**PROBLEM DETAILS:** Below are records; reproduce exactly the lines from the one that has "length sealed = (length" through the one that has "(** The cryptographic", ends included, and nothing more.

Stored items
=== Begin Enclosure ===

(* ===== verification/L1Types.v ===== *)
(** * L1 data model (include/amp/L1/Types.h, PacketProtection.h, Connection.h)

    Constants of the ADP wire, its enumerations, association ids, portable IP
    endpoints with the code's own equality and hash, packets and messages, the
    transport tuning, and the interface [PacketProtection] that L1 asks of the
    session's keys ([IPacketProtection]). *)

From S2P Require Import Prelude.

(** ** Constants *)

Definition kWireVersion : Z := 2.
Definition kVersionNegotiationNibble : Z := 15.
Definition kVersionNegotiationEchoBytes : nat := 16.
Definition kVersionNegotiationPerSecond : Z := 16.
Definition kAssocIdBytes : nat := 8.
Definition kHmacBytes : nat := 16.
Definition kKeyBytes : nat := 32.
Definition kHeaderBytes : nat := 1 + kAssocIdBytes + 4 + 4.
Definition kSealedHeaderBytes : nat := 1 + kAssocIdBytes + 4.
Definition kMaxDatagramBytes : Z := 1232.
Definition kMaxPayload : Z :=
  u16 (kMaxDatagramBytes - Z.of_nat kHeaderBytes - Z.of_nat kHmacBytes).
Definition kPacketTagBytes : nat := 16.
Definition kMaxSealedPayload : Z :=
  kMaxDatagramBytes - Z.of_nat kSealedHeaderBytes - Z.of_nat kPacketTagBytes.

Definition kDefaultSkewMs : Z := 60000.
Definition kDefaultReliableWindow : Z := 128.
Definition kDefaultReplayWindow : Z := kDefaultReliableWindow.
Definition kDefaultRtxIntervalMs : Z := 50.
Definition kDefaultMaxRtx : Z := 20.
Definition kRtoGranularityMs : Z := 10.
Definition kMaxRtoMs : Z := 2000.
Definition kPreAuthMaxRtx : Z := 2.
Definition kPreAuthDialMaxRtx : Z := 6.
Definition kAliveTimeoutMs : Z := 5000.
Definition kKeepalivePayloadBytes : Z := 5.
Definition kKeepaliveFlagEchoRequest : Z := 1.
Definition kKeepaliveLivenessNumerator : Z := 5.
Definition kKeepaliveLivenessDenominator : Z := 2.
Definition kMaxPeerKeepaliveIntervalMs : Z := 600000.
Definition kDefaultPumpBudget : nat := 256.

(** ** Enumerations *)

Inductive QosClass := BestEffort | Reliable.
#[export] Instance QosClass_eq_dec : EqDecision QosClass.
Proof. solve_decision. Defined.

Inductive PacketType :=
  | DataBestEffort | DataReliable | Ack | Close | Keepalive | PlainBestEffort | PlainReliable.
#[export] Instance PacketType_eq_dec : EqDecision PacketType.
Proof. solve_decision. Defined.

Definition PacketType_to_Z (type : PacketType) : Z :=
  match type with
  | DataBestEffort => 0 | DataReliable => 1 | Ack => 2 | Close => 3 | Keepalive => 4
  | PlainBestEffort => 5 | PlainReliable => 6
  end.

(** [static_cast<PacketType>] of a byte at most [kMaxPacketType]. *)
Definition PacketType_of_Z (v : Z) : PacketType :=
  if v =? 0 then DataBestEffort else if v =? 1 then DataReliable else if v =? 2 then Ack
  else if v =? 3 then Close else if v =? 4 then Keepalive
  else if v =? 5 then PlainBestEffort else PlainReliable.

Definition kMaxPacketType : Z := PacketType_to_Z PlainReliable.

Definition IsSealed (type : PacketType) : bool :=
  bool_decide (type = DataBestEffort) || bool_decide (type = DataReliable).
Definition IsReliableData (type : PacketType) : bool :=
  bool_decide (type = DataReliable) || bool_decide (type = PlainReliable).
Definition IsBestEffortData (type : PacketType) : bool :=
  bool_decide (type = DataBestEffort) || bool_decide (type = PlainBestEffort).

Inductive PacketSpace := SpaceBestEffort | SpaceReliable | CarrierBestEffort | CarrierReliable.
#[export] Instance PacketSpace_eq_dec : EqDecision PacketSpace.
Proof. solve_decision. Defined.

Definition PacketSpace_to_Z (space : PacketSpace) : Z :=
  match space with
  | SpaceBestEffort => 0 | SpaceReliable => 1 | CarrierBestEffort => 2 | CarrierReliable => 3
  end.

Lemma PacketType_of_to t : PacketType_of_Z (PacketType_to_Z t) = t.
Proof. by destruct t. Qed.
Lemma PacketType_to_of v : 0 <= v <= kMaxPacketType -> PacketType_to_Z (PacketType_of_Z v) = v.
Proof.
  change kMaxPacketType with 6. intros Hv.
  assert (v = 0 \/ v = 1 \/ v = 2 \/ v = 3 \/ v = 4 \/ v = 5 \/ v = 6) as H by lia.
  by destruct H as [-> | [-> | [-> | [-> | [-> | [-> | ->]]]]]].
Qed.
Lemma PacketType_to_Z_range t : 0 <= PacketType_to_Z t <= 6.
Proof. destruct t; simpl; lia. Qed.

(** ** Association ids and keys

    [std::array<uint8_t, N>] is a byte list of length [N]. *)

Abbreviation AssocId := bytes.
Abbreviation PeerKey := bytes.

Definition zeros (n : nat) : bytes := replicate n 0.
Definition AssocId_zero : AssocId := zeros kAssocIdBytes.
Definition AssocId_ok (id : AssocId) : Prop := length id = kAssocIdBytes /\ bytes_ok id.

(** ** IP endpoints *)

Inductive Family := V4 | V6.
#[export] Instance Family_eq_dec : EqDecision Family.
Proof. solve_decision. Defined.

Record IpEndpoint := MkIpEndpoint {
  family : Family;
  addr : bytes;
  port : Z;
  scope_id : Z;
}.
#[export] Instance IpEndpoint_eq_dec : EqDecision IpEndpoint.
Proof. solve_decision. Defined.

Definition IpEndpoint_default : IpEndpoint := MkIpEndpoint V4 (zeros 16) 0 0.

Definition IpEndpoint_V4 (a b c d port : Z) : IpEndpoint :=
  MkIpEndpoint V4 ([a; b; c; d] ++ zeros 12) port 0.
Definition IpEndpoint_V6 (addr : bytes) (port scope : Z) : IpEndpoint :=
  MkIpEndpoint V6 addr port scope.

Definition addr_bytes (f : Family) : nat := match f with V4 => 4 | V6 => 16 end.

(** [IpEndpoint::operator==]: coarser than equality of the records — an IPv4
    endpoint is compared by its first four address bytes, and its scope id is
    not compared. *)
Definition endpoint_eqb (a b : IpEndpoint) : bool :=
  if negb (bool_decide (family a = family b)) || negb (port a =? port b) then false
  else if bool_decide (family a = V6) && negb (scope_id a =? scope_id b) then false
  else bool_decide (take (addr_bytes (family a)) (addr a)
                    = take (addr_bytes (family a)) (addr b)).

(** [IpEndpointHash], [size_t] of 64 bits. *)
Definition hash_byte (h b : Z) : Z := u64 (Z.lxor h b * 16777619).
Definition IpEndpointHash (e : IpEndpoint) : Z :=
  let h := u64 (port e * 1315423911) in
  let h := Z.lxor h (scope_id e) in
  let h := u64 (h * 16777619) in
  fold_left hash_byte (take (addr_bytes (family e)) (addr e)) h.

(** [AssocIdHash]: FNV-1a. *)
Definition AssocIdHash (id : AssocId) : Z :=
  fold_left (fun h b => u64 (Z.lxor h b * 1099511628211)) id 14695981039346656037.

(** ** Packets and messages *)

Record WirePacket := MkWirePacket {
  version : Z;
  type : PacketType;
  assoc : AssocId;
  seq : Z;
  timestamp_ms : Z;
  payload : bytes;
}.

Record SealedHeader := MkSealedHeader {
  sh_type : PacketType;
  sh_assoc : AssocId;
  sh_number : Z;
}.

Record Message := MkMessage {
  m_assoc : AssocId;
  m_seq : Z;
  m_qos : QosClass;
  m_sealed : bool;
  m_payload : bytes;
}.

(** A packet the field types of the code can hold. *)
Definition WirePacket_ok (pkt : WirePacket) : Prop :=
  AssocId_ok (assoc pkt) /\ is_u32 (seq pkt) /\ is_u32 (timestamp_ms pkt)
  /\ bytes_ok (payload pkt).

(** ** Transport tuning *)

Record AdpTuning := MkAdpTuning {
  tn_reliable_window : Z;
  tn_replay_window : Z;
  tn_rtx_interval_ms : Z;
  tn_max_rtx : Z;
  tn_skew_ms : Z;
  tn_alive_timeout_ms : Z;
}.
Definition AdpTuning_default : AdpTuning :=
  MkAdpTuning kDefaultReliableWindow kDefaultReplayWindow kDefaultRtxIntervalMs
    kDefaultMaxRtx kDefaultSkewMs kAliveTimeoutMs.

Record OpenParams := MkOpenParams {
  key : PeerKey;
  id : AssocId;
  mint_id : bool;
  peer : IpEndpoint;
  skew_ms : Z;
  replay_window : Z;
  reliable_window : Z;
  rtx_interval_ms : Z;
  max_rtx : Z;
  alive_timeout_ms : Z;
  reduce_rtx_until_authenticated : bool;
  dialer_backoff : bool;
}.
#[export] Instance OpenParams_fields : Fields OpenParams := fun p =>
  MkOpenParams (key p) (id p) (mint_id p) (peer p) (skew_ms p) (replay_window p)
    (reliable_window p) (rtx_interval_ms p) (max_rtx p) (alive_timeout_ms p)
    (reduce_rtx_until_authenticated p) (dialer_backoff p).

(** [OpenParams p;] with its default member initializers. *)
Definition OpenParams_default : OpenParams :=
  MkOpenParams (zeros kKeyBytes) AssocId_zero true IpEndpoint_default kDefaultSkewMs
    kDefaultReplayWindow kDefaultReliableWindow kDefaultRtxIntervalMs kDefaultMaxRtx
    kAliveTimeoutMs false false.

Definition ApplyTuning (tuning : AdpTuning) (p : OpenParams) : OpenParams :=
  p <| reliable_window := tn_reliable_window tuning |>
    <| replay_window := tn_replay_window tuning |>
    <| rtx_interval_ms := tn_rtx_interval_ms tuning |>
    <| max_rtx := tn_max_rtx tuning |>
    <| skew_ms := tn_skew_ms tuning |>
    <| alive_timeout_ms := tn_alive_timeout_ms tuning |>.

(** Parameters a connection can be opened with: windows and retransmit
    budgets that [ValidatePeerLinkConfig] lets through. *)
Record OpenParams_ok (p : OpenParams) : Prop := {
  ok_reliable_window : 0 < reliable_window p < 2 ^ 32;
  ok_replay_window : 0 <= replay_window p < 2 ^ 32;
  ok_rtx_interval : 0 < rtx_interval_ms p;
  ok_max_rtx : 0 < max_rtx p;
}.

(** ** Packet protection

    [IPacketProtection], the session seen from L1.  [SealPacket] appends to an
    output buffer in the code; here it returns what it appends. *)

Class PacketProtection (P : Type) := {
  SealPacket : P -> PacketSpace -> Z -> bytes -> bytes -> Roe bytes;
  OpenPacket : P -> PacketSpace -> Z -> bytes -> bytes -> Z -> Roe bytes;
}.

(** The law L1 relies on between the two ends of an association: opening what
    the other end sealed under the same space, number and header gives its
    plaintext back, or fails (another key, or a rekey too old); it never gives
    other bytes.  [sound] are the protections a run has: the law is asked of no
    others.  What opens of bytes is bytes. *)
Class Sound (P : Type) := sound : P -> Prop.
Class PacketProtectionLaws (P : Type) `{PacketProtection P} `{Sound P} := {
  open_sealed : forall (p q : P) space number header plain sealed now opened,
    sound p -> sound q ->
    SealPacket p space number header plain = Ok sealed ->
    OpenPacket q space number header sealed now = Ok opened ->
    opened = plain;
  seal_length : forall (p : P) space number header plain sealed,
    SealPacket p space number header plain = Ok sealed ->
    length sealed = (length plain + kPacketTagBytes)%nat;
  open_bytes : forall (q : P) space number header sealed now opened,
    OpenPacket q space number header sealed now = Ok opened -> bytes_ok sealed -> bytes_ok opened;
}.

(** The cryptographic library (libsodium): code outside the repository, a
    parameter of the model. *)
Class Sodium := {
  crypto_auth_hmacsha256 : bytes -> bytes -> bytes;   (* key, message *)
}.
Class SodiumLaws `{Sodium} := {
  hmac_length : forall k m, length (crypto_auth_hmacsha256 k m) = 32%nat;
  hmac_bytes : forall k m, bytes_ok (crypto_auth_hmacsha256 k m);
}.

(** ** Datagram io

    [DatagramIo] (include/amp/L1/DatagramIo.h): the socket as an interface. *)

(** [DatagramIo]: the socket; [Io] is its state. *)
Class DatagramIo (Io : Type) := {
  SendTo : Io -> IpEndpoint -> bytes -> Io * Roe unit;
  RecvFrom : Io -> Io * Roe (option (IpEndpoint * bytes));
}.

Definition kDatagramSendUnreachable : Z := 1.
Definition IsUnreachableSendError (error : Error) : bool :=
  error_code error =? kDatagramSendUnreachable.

=== End Enclosure ===

**EXPECTED ANSWER:**
    length sealed = (length plain + kPacketTagBytes)%nat;
  open_bytes : forall (q : P) space number header sealed now opened,
    OpenPacket q space number header sealed now = Ok opened -> bytes_ok sealed -> bytes_ok opened;
}.

(** The cryptographic library (libsodium): code outside the repository, a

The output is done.